Formasi, Ilmu
Audit sampling
Sampling audit - adalah penerapan prosedur audit untuk kurang dari 100% dari isi artikel saldo atau transaksi rekening. Pada auditor pembentukannya dapat memilih semua (sampel padat), unsur-unsur tertentu atau individu. Terus menerus cek dalam banyak kasus tidak rasional dan tepat. Oleh karena itu, sebagian besar dihabiskan untuk unsur swasta.
Dalam menentukan metode yang tepat pilihan item untuk analisis auditor harus menilai benar tujuannya, populasi umum dan volume sampel yang akan datang.
Sampling dalam audit terdiri dari tahapan sebagai berikut:
- definisi metode seleksi;
- menentukan jumlah persiapan sampel;
- pelaksanaan prosedur pemeriksaan dasar sehubungan dengan bahan yang dipilih;
- analisis hasil, penyebaran mereka ke masyarakat umum.
Mulai audit sampling untuk menentukan wilayah tugas akuntansi dan spesifik yang perlu ditangani di situs ini. Biasanya, untuk tujuan tersebut adalah identifikasi gangguan yang dapat mempengaruhi akurasi pelaporan (keuangan, akuntansi).
Diperiksa pelaksanaan wajib semua prosedur pengendalian, seperti akurasi dari dokumen asli (kontrak, faktur, bill of lading, dll), kesepakatan dengan manajemen dari semua transaksi bisnis dilakukan, diikuti oleh pengeluaran dana untuk pembelian aset berwujud sebagaimana dimaksud dalam dokumen. auditor harus menetapkan tingkat ketepatan waktu dan kelengkapan transaksi dalam akuntansi dan pelaporan keuangan.
populasi umum - semua dokumen atau transaksi bisnis yang akan diperiksa. Sampling audit adalah dasar untuk analisis semua catatan keuangan. Hasil analisis ini lebih lanjut membentuk laporan audit. Jika sampel terbuat dari dokumen-dokumen di babak pertama, kesimpulan akan didistribusikan sesuai dengan dokumen dari populasi umum selama periode ini (dan bukan untuk seluruh tahun fiskal).
Metode dimana sampel auditor diadakan ditentukan dengan menerima stratifikasi. Hal ini dipahami sebagai proses mogok penduduk di sub bagian (subset) terdiri dari unsur-unsur yang memiliki properti homogenitas (memiliki karakteristik umum).
Dalam menentukan ukuran sampel, maka perlu memperhitungkan nya kesalahan diterima dan diharapkan tingkat risiko.

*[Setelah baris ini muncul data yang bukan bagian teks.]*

(* ===== verification/Prelude.v ===== *)
(** * ESP-IDF core components: a verification development

    The program is the system software of the ESP32: a second-stage boot
    loader that chooses and loads an application from flash, and the libraries
    the application runs on.  This development models the parts whose
    behaviour is the program's own data structures and protocols (rather than
    hardware registers or third-party code) as executable functions, and
    proves what makes them correct.

    ** The parts and how they interact

    The flash side.  [flash_ops.c] reads, writes and erases the flash chip
    through functions in ROM; [flash_mmap.c] maps flash pages into the address
    space and keeps track of pages written since the last cache flush, which
    [flash_ops.c] reports to it.  [partition.c] reads the partition table
    through a mapping and offers iterators and access confined to a partition.
    [esp_image_format.c] and [flash_partitions.c] check application images and
    tables; they are linked into the boot loader and into the application over
    two different flash readers.  [esp_ota_ops.c] writes a new image to a
    partition and records in the OTA data partition which one to boot; the
    boot loader ([bootloader_start.c]) reads that record and loads the image.
    Wear levelling ([WL_Flash.cpp], [wear_levelling.cpp]) offers a smaller
    flash on top of a partition and spreads its erasures over all sectors.

    The memory side.  [heap_alloc_caps.c] is [malloc]: it decides which
    regions of RAM are free at start-up, starts the tagged allocator
    [heap_regions.c] on them, and serves requests for memory with given
    capabilities from the tags that have them.

    Services.  [log.c] decides which messages are printed, [vfs.c] routes file
    operations to drivers, [ringbuf.c] passes items and bytes between tasks
    and interrupt handlers, [intr_alloc.c] gives the interrupts of the two
    CPUs to the drivers that ask for one, alone or shared.  [ulp_macro.c] and
    [ulp.c] assemble and load programs for the ULP coprocessor.

    The kernel.  The lists of [list.c] hold the tasks that are ready, delayed
    or blocked; [tasks.c] moves tasks between them, counts ticks and chooses
    for each of the two CPUs the task to run; [queue.c] (queues, semaphores,
    mutexes) and [event_groups.c] block tasks until there is an item, room or
    a bit, by means of the event lists of [tasks.c].  [timers.c] is a task that
    takes commands from a queue and calls the functions of the timers that
    expire, which it keeps in two lists by their tick.

    ** Files

    - [Prelude]: machine integers ([wrap], [u32], [to_signed]), the state and
      error monad [M] with its faults, C arrays ([rd], [wr], [at_]), byte
      encodings, weakest preconditions ([wp]) with their tactics, and lemmas
      shared by the components.
    - [Log] (components/log/log.c): tag list, tag cache as a binary min-heap.
    - [Vfs] (components/vfs/vfs.c): table of drivers, descriptors, syscalls.
    - [FlashMmap] (components/spi_flash/flash_mmap.c): MMU tables, reference
      counts, mappings, written pages.
    - [FlashOps] (components/spi_flash/flash_ops.c): erase, write, read,
      encrypted variants, over the class [RomFlash] with the laws [RomLaws].
    - [Partition] (components/spi_flash/partition.c): table, iterators, access.
    - [Image] (components/bootloader_support/src/esp_image_format.c,
      flash_partitions.c): verification, over the class [FlashReader].
    - [Ota] (components/app_update/esp_ota_ops.c): updates and the choice of
      the next application.
    - [Boot] (components/bootloader/src/main/bootloader_start.c,
      components/bootloader_support/src/bootloader_flash.c): the boot loader,
      over [RomFlash] and the class [RomCache].
    - [RingBuf] (components/freertos/ringbuf.c): item and byte rings.
    - [HeapRegions] (components/freertos/heap_regions.c): tagged allocator.
    - [HeapCaps] (components/esp32/heap_alloc_caps.c): start-up of the heap
      and allocation by capability.
    - [IntrAlloc] (components/esp32/intr_alloc.c): interrupts of both CPUs,
      their descriptors, shared lists and handlers.
    - [Ulp] (components/ulp/ulp_macro.c, ulp.c, include/esp32/ulp.h):
      instruction encodings, labels and branches, loading, over the class
      [Qsort] with the laws [QsortLaws].
    - [WearLevel] (components/wear_levelling/WL_Flash.cpp): the object, over
      the class [Flash_Access] of drivers.
    - [WearSpec]: what it guarantees over every driver with [FlashLaws].
    - [WearMount] (components/wear_levelling/wear_levelling.cpp, Partition.cpp,
      SPI_Flash.cpp): the handles, and the drivers with the proof of their laws
      from [RomLaws].
    - [WearWitness]: a flash that fails after some calls, runs and examples.
    - [RtosList] (components/freertos/list.c, include/freertos/list.h): doubly
      linked rings with a marker and an index.
    - [RtosStore]: many lists in one memory, as a map from lists to sequences.
    - [RtosTasks] (components/freertos/tasks.c): the kernel's variables, lists
      of tasks, ticks, delays, suspension, the choice of the task to run, event
      lists, time-outs, creation, deletion and priorities, over the class
      [TaskLists] of the addresses of the lists.
    - [RtosSched]: the invariant of the scheduler and the theorems about it,
      for every placement of the lists that obeys [TaskListsLaws].
    - [RtosWake]: what waking and blocking a task does to the lists, shared by
      queues and event groups.
    - [RtosWitness]: the invariant is decidable; a concrete kernel with four
      tasks on two CPUs.
    - [RtosQueue] (components/freertos/queue.c): queues, semaphores, mutexes
      and queue sets, over the memory of the items.
    - [RtosQueueSpec]: queues as sequences of items, and their waiting tasks.
    - [RtosMutex]: mutexes and the inheritance of priorities.
    - [RtosQueueWitness]: a concrete queue and a concrete mutex.
    - [RtosNotify] (components/freertos/tasks.c): task notifications, periodic
      delays and the state of a task; [RtosNotifyWitness]: a concrete case.
    - [RtosTimers] (components/freertos/timers.c, include/freertos/timers.h):
      software timers, over the class [TimerKernel] of what the timer service
      uses of the kernel.
    - [RtosTimerSpec]: the two lists as a map from timers to due times, and the
      laws [TimerKernelLaws] of the kernel.
    - [RtosTimerService]: what a turn of the service and a command do to that
      map; [RtosTimerCreate]: how a timer comes into it.
    - [RtosTimerWitness]: a small kernel with the laws, runs and examples.
    - [EventGroup] (components/freertos/event_groups.c): event groups; a wait
      is cut in two where the task gives up the CPU.
    - [EventWitness]: a concrete group in that kernel.

    Each C function is a definition of the same name; a loop or a long branch
    of one is a helper definition next to it.  File-static variables are the
    fields of a state record; a function that changes them is a computation
    [M state result], which either returns or stops on a [fault]: a failed
    assertion, [abort], a [NULL] dereference, an access outside an array, a
    division by zero.  Integers are [Z] with the wrap-around of their width
    written out where the code can reach it.  What the code takes from outside
    (ROM functions, the outcome of [malloc] where it can fail, linker symbols,
    addresses of buffers, other tasks) is an argument or a type class with
    laws, and every theorem that uses such a law has a witness with a concrete
    instance.

    ** What the theorems show

    - Invariants of the state, kept by every operation: [Log] (the cache is a
      min-heap that agrees with the tag list), [Vfs] (the table of drivers),
      [FlashMmap] (reference counts are the numbers of live mappings),
      [HeapRegions] and [HeapCaps] (block headers in memory, free list, byte
      counters; blocks held by callers never overlap), [IntrAlloc] (an
      interrupt is held by one caller or shared by several, never both),
      [RtosSched] (every task is in the ready list of its priority or asleep
      in a list sorted by its wake time).
    - Refinement of an abstract machine: [RingBuf] (item rings are FIFO queues
      with loans, byte rings are streams), [Boot] (the boot loader boots what
      the update library recorded), [RtosList] (rings of items are sequences
      with a position, walked round robin), [RtosQueueSpec] (queues are bounded
      double-ended queues), [WearSpec] and [WearMount] (a levelled flash is a
      plain flash, through every move of its pages and through mounts).
    - Loss of power ([WearSpec]): at whatever call of the driver it happens,
      the next start finds the contents.
    - Equivalence with a reference definition: [Ulp] (the macro processor gives
      what an assembler with a table of labels gives, for every [qsort]).
    - Functional behaviour, errors included: the flash operations change
      exactly the bytes they should, the image and table checks accept exactly
      the well-formed ones, allocation is first fit by priority, file
      operations reach the right driver.
    - Round trips: write and read, map and unmap, allocate and free, open and
      use, encode and load.
    - Scheduling ([RtosSched]): the task that is chosen is ready, may run on
      the CPU, is not run by the other one, and no such task has a higher
      priority; a task that delays itself is ready after that many ticks.
      Synchronisation ([EventGroup]): setting bits wakes exactly the tasks
      whose condition is met, and a wait returns the bits that woke it;
      [RtosQueueSpec]: a task that waits for an item gets the one that is sent;
      [RtosMutex]: the holder of a mutex runs at the priority of the task that
      waits for it until it gives back the last mutex that it holds;
      [RtosNotify]: a notification reaches the task that waits for it, unless
      the port is configured to stop in these functions.
    - Time ([RtosTimerService]): over 32-bit ticks that overflow, the timer
      service calls the timers in the order of their due times and none before
      its time, blocks only while nothing is due, and returns as long as its
      queue has room for the commands that it sends to itself.
    - Termination and liveness: theorems say that the code returns, not only
      that a result is right if it does; [RingBuf] also says when a send never
      returns.
    - Where the code falls short of what it means to do, an example or a
      theorem shows the input.

    ** Fuel

    Loops that are not structural take fuel.  Every theorem about such a loop
    either fixes the fuel as the number of rounds the loop can make (sectors
    left to erase, bytes left to copy, segments of an image) or asks for at
    least the length of the list that is walked ([HeapRegions]: the number of
    blocks; [RtosList], [RtosTasks] and [EventGroup]: the number of items in
    memory; [HeapCaps] uses the bound 2^29, more blocks than the address space
    can hold), and shows that [OutOfFuel] does not occur.  A call of
    [RtosQueue] that may block takes, instead of fuel, the rounds of its loop:
    what other tasks do while it gives up the CPU.  The loop of [RtosTimers] over
    the timers that expired before an overflow takes one round for each tick of
    each timer at most.

    ** Not modelled

    Of the FreeRTOS kernel: co-routines (not configured),
    the allocation of stacks, run-time statistics and the port.  The laws of
    [TimerKernelLaws] are shown for a small kernel, not for [RtosQueue], and
    the functions of the timers do not create timers there.  lwIP, mbedTLS,
    Bluetooth, the Wi-Fi supplicant, FAT, expat, nghttp and the JSON parsers
    are third-party code;
    drivers, start-up, panic handling and chip support are register access,
    whose effect lies in the hardware; NVS is a C++ library of its own;
    secure boot and flash encryption of the boot loader are not
    configured.  Of the modelled files, log output and statistics counters
    that are compiled out are not represented, and locks appear as the
    atomicity of the calls they protect.

    ** The prelude itself *)


From stdpp Require Export base tactics list option numbers gmap strings.
From Stdlib Require Export ZArith Lia.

sampel risiko menunjukkan bahwa auditor, atasnya berdasarkan, mungkin berbeda dari yang dibuat berdasarkan analisis menyelesaikan seluruh penduduk.
Diperbolehkan kesalahan dirujuk ke salah saji yang mungkin maksimum dalam populasi, dinyatakan dalam istilah moneter, yang tidak menyebabkan distorsi yang signifikan dari laporan. Kesalahan yang diijinkan ditentukan ketika ukuran audit perencanaan.
Diharapkan kesalahan yang disebut proyeksi auditor, yang harus hadir dalam total populasi.
sampel audit harus mewakili (representatif), yang berarti bahwa setiap elemen populasi umum mungkin memiliki kemampuan (probabilitas yang sama) dari menjadi sampel.
Metode utama adalah: acak, serampangan dan sistem seleksi.
Studi pemeriksaan selektif berakhir dengan analisis terungkap saat memeriksa penyimpangan dan distribusi mereka pada populasi umum. Benar-benar perwakilan sampling praktis tidak mungkin, selalu ada kemungkinan bahwa hasil dari tindakan yang dilakukan oleh spesialis, karena risiko auditor dari salah pikiran akan dibuat.